En el evangelio de hoy escuchamos estas consoladoras palabras: “No se turbe vuestro corazón, creed en Dios y creed también en mí. En la casa de mi Padre hay muchas moradas; si no, os lo habría dicho, porque me voy a prepararos un lugar. Cuando vaya y os prepare un lugar, volveré y os llevaré conmigo, para que donde estoy yo estéis también vosotros”. El buen Dios, la Virgen María y sus ángeles les ha asistido. Nuestra oración y cariño les ha fortalecido.
Muchos se hacen preguntas. En estos momentos de fragilidad y de incertidumbre vuelven los interrogantes clásicos de la humanidad. ¿Qué sentido tiene la vida? ¿Acaba todo aquí? ¿Hay justicia? ¿Mis anhelos de eternidad, de vivir para siempre, se cumplirán? ¿Volveré a ver a mis seres queridos? No solemos tener presente la muerte. Somos como avestruces que en los momentos cruciales escondemos la cabeza. No aceptamos la debilidad, un cuerpo poco sexi, ni lo espiritual. Solo vivir, gozar, consumir, gritar, correr. Parece que una vida loca de aturdidos adolescentes es la ideal.
Ahora tenemos la ocasión de dar sentido a nuestras vidas. Queremos un mundo con alma. Y el recuerdo de los que nos han dejado, nos puede ayudar. Nos hacen un último servicio, nos elevan la mirada, y nos piden que nos acordemos de ellos en el altar.
Momentos antes de fallecer Mónica, la madre de Agustín, al ver a sus hijos preocupados por no poder llevar sus restos hasta su ciudad natal, les pedía: “Que me recordéis en el altar del Señor allá donde fuerais”. El mejor homenaje, el mejor gesto de agradecimiento que podemos rendir a nuestros difuntos es ofrecer sufragios por su eterno descanso: encargar misas, rezar el rosario.

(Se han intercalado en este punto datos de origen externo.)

(** * NestedLink / valuelink hooks: a shallow embedding of [hooks.ts]

    The development follows [src/valuelink/src/hooks.ts].  The hooks run on
    top of a host UI runtime (state cells with an update queue, ref cells,
    effects with dependency lists and destroy functions) and of a few host
    services (promises, [localStorage], [JSON]).  The host is modelled first,
    as an explicit world threaded through a state-and-exception monad; the
    hooks of the source file are then written on top of it, one definition
    per source function, keeping the source's names. *)

From stdpp Require Import base gmap strings list.
From Stdlib Require Import ZArith Ascii String Lia.
From Stdlib Require DecimalString.

Set Warnings "-register-all".

Local Open Scope Z_scope.
Local Open Scope string_scope.

(** ** JavaScript values and the object heap *)

Module JS.

Definition loc := nat.

(** Primitive values are immediate, objects and arrays live in the heap
    and are compared by reference.  Numbers are the integers (the counter
    of [useIO] and the payloads used below are integers, which doubles
    represent exactly). *)
Inductive val :=
| VUndefined
| VNull
| VBool (b : bool)
| VNum (n : Z)
| VStr (s : string)
| VRef (l : loc).
Arguments VRef l%_nat.
(** ** The image summary *)

(** C2: the image summary of a detection list has total_students equal to
    the number of detections, attentive_students equal to the number of
    detections with a label among listening, reading, writing,
    distracted_students equal to the number with a label among sleeping,
    using_mobile, turn, turning, and engagement_rate equal to the float
    attentive_students / total_students * 100, or 0 when there is no
    detection.  For two reading and one sleeping this is 3, 2, 1 and the
    float 2/3*100, which lies between 66.65 and 66.75 and so reads 66.7 to
    one decimal. *)
Theorem image_summary_counts :
  (∀ predictions : list prediction,
     ∃ stats, generate_image_summary (Some predictions) = ImageSummary stats ∧
       let attentive :=
         length (filter (λ p, pred_class p ∈ ["listening"; "reading"; "writing"]) predictions) in
       let distracted :=
         length (filter (λ p, pred_class p ∈ ["sleeping"; "using_mobile"; "turn"; "turning"])
                   predictions) in
       total_students stats = length predictions ∧
       attentive_students stats = attentive ∧
       distracted_students stats = distracted ∧
       engagement_rate stats =
         (if decide (length predictions = 0%nat) then Int 0
          else Flt (PrimFloat.mul
                      (PrimFloat.div
                         (PrimFloat.of_uint63 (Uint63.of_Z (Z.of_nat attentive)))
                         (PrimFloat.of_uint63 (Uint63.of_Z (Z.of_nat (length predictions)))))
                      100%float))) ∧
  (∃ stats, generate_image_summary (Some Scenario.three_students) = ImageSummary stats ∧
     total_students stats = 3%nat ∧
     attentive_students stats = 2%nat ∧
     distracted_students stats = 1%nat ∧
     ∃ rate, engagement_rate stats = Flt rate ∧
       rate = PrimFloat.mul (PrimFloat.div 2%float 3%float) 100%float ∧
       PrimFloat.leb 66.65%float rate = true ∧
       PrimFloat.ltb rate 66.75%float = true ∧
       PrimFloat.ltb (PrimFloat.abs (PrimFloat.sub rate 66.7%float)) 0.05%float = true).
Proof.
  split.
  - intros predictions. eexists. split; [reflexivity|]. cbv zeta. simpl.
    rewrite !count_in_fmap. repeat split.
    destruct (decide (length predictions = 0%nat)) as [->|Hne]; [reflexivity|].
    rewrite percentage_pos by done. by rewrite !float_of_Z_nat.
  - eexists. split; [reflexivity|].
    repeat split. eexists. split; [vm_compute; reflexivity|].
    repeat split; vm_compute; reflexivity.
Qed.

A mí me gustaría enfrentarme a la muerte bien preparado, poder recibir el consuelo de los últimos sacramentos. Ser consciente de que mi Padre Dios me espera. Poder decir como san Juan Pablo II: “dejadme ir a la casa del Padre”. Estar acompañado por los míos. La cultura secularizada se conforma con atenuar el dolor de los moribundos. Pero junto a los remedios paliativos los cristianos se merecen el aliento espiritual. Facilitarles la asistencia del sacerdote. En una ocasión estaba acompañando a una señora en sus últimos momentos, la tenía cogida de la mano, y ante su desasosiego comentó uno de los presentes: “no ves que Dios te tiene de la mano”. Esto la llenó de paz.

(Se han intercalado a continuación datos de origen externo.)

Lemma swap_inv s i j s' :
  swap i j s = Done tt s' →
  ∃ ma mb oa ob X Y Z,
     heap s !! i = Some (Container ma (Some oa))
     ∧ heap s !! j = Some (Container mb (Some ob))
     ∧ mover_target ma (dyn oa) = Some X
     ∧ mover_target mb (dyn ob) = Some Y
     ∧ mover_target ma X = Some Z
     ∧ s' = State
         (<[j := Container (if mover_is_empty Mover then mb else ma)
                   (Some (moved_into Z (moved_into X oa (next_oid s))
                            (S (S (next_oid s)))))]>
            (<[i := Container (if mover_is_empty Mover then ma else mb)
                      (Some (moved_into Y ob (S (next_oid s))))]>
               (heap s)))
         None (S (S (S (next_oid s))))
         (trace s ++
            [EvRelocate (Stored i) Tmp (next_oid s) X;
             EvRelocate (Stored j) (Stored i) (S (next_oid s)) Y;
             EvRelocate Tmp (Stored j) (S (S (next_oid s))) Z;
             EvDestroy Tmp (next_oid s);
             EvSwapMover i j]).
Proof.
  intros Hrun. pose proof Hrun as Hrun0.
  unfold swap in Hrun. rewrite (bind_done _ _ _ _ _ (write_tmp _ _)) in Hrun.
  destruct (heap s !! i) as [[ma xa]|] eqn:Hi;
    [|by unfold bind, this in Hrun; simpl in Hrun; rewrite Hi in Hrun].
  erewrite bind_done in Hrun; last (apply this_done; exact Hi). simpl in Hrun.
  destruct xa as [oa|].
  2: { unfold bind at 1 in Hrun. rewrite call_mover_dead in Hrun; [done|].
       simpl. by rewrite Hi. }
  destruct (mover_target ma (dyn oa)) as [X|] eqn:HX.
  2: { unfold bind at 1 in Hrun.
       erewrite call_mover_no_target in Hrun; [done| |exact HX].
       simpl. by rewrite Hi. }
  erewrite bind_done in Hrun; last by eapply call_mover_stored_tmp.
  destruct (decide (i = j)) as [<-|Hij].
  - erewrite bind_done in Hrun;
      last (apply this_done; simpl; apply lookup_insert_eq).
    simpl in Hrun.
    erewrite bind_done in Hrun.
    2: { erewrite call_mover_aliased;
           [|simpl; apply lookup_insert_eq|exact HX].
         by rewrite spent_moved_from. }
    erewrite bind_done in Hrun;
      last (apply this_done; simpl; apply lookup_insert_eq).
    simpl in Hrun.
    destruct (mover_target ma X) as [Z|] eqn:HZ.
    2: { unfold bind at 1 in Hrun.
         erewrite call_mover_no_target in Hrun; [done| simpl; done |exact HZ]. }
    exists ma, ma, oa, oa, X, X, Z. repeat split; try done.
    rewrite (swap_done_any s i i ma ma oa oa X X Z Hi Hi HX HX HZ) in Hrun0.
    congruence.
  - destruct (heap s !! j) as [[mb xb]|] eqn:Hj.
    2: { unfold bind, this in Hrun; simpl in Hrun.
         by rewrite lookup_insert_ne, Hj in Hrun. }
    erewrite bind_done in Hrun;
      last (apply this_done; simpl; rewrite lookup_insert_ne by done; exact Hj).
    simpl in Hrun.
    destruct xb as [ob|].
    2: { unfold bind at 1 in Hrun. rewrite call_mover_dead in Hrun; [done|].
         simpl. by rewrite lookup_insert_ne, Hj. }
    destruct (mover_target mb (dyn ob)) as [Y|] eqn:HY.
    2: { unfold bind at 1 in Hrun.
         erewrite call_mover_no_target in Hrun; [done| |exact HY].
         simpl. by rewrite lookup_insert_ne, Hj. }
    erewrite bind_done in Hrun;
      last (eapply call_mover_stored_stored; simpl;
            [done | by rewrite lookup_insert_ne | apply lookup_insert_eq | done]).
    erewrite bind_done in Hrun;
      last (apply this_done; simpl; apply lookup_insert_eq).
    simpl in Hrun.
    destruct (mover_target ma X) as [Z|] eqn:HZ.
    2: { unfold bind at 1 in Hrun.
         erewrite call_mover_no_target in Hrun; [done| simpl; done |exact HZ]. }
    exists ma, mb, oa, ob, X, Y, Z. repeat split; try done.
    rewrite (swap_done_any s i j ma mb oa ob X Y Z Hi Hj HX HY HZ) in Hrun0.
    congruence.
Qed.

End Inversion.

Section Access.
Context {Mover : Type} `{MoverType Mover}.
Implicit Types (s : state Mover) (o : object).

Lemma get_holds s i o s' : get i s = Done o s' ↔ s' = s ∧ holds s i o.
Proof.
  unfold get, live, bind, read, ret, undefined, holds; simpl.
  destruct (heap s !! i) as [[m [o'|]]|]; simpl.
  - split; [intros [= -> ->]; eauto|]. by intros [-> [m' [= _ ->]]].
  - split; [done|]. by intros [_ [m' ?]].
  - split; [done|]. by intros [_ [m' ?]].
Qed.

Lemma get_full s i c :
  heap s !! i = Some c → is_Some (storage_ c) → ∃ o, get i s = Done o s.
Proof.
  destruct c as [m x]. intros Hi [o Ho]. simpl in Ho. subst x.
  exists o. apply get_holds. split; [done|]. by exists m.
Qed.

End Access.

(** *** Objects under relocation *)

Lemma carried_memberwise o :
  moves_memberwise (dyn o) = true → carried o = observe o.
Proof.
  intros Hm. unfold carried, observe.
  by rewrite move_construct_memberwise, move_members_fst.
Qed.

Lemma moved_into_carried o id :
  has_type (dyn o) (fields o) = true →
  moved_into (dyn o) o id = Object id (dyn o) (carried o).2.
Proof.
  unfold has_type, moved_into. intros Ht%bool_decide_eq_true.
  by rewrite take_ge by lia.
Qed.

Lemma moved_into_exact o id :
  has_type (dyn o) (fields o) = true →
  moves_memberwise (dyn o) = true →
  moved_into (dyn o) o id = Object id (dyn o) (fields o).
Proof.
  intros Ht Hm. rewrite moved_into_carried by done.
  by rewrite carried_memberwise.
Qed.

Lemma moved_into_object id0 X fs id :
  has_type X fs = true → moves_memberwise X = true →
  moved_into X (Object id0 X fs) id = Object id X fs.
Proof. apply (moved_into_exact (Object id0 X fs)). Qed.

Lemma moved_from_length X o :
  length (fields (moved_from X o)) = length (fields o).
Proof.
  unfold moved_from; simpl.
  by rewrite length_app, move_construct_length_snd, <- length_app, take_drop.
Qed.

Lemma moved_from_sound X o :
  has_type (dyn o) (fields o) = true →
  has_type (dyn (moved_from X o)) (fields (moved_from X o)) = true.
Proof.
  unfold has_type. rewrite !bool_decide_eq_true, moved_from_length. done.
Qed.

Lemma has_type_moved T v :
  has_type T v = true → has_type T (move_construct T v).1 = true.
Proof.
  unfold has_type. by rewrite !bool_decide_eq_true, move_construct_length_fst.
Qed.

Lemma moved_into_sound o id :
  has_type (dyn o) (fields o) = true →
  has_type (dyn (moved_into (dyn o) o id)) (fields (moved_into (dyn o) o id))
  = true.
Proof.
  intros Ht. rewrite moved_into_carried by done. simpl.
  by apply has_type_moved.
Qed.

(** An object moved twice is the object moved once. *)
Lemma moved_into_twice o id id' :
  has_type (dyn o) (fields o) = true →
  moved_into (dyn o) (moved_into (dyn o) o id) id'
  = Object id' (dyn o) (carried o).2.
Proof.
  intros Ht.
  rewrite (moved_into_carried (moved_into (dyn o) o id)) by
    by apply moved_into_sound.
  rewrite (moved_into_carried o id) by done. unfold carried; simpl.
  by rewrite move_construct_fst_idem.
Qed.

Lemma carried_carried o id :
  carried (Object id (dyn o) (carried o).2) = carried o.
Proof. unfold carried; simpl. by rewrite move_construct_fst_idem. Qed.

Lemma is_base_of_refl c : is_base_of c c = true.
Proof. destruct c; simpl; by rewrite bool_decide_eq_true_2. Qed.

Ocultar la muerte, hacer como que no existe o que a mí no me atañe, es un gesto de inmadurez. Tenerla presente no es cuestión de “religión”, o de mal gusto, sino de sentido común. Llegará y será el momento más decisivo de la vida, para el que es mejor estar preparado. Nos ayuda a aprovechar el tiempo, a ser humildes, a relativizar muchas cosas, nos estimula a querer mejor, a sembrar el mundo de amor, porque “al atardecer de la vida te juzgaran del amor”.

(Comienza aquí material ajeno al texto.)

(** * PanInsight: the image viewer and the upload form

    A shallow embedding of [ImageViewer.tsx] (zoom, rotation, pan gestures,
    render transform, export) and of the upload component (file validation,
    sample report), followed by the properties proved about them.

    JavaScript numbers are IEEE 754 binary64 values; they are modelled by
    Rocq's primitive floats, whose operations are the same binary64
    operations with round-to-nearest-even. *)

From Stdlib Require Import ZArith Lia Bool List String Ascii Floats.
Import ListNotations.
Set Warnings "-inexact-float".

(** ** JavaScript values *)

Module JS.

Definition number := float.

(** [Math.min(a, b)]: NaN if either argument is NaN, and -0 is below +0. *)
Definition Math_min (a b : number) : number :=
  if is_nan a || is_nan b then nan
  else if (a <? b)%float then a
  else if (b <? a)%float then b
  else if get_sign a then a else b.

(** [Math.max(a, b)]: NaN if either argument is NaN, and +0 is above -0. *)
Definition Math_max (a b : number) : number :=
  if is_nan a || is_nan b then nan
  else if (a <? b)%float then b
  else if (b <? a)%float then a
  else if get_sign a then b else a.

(** The number that holds the integer [n] (exactly, when |n| <= 2^53). *)
Definition Z2number (n : Z) : number :=
  SF2Prim (binary_normalize prec emax n 0%Z false).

Anota san Josemaría: “Si alguna vez te intranquiliza el pensamiento de nuestra hermana la muerte, porque ¡te ves tan poca cosa!, anímate y considera: ¿qué será ese Cielo que nos espera, cuando toda la hermosura y la grandeza, toda la felicidad y el Amor infinitos de Dios se viertan en el pobre vaso de barro que es la criatura humana, y la sacien eternamente, siempre con la novedad de una dicha nueva?”. Queremos que los nuestros estén en el cielo. No les olvidamos en nuestras oraciones.
Juan Luis Selma, en eldiadecordoba.es.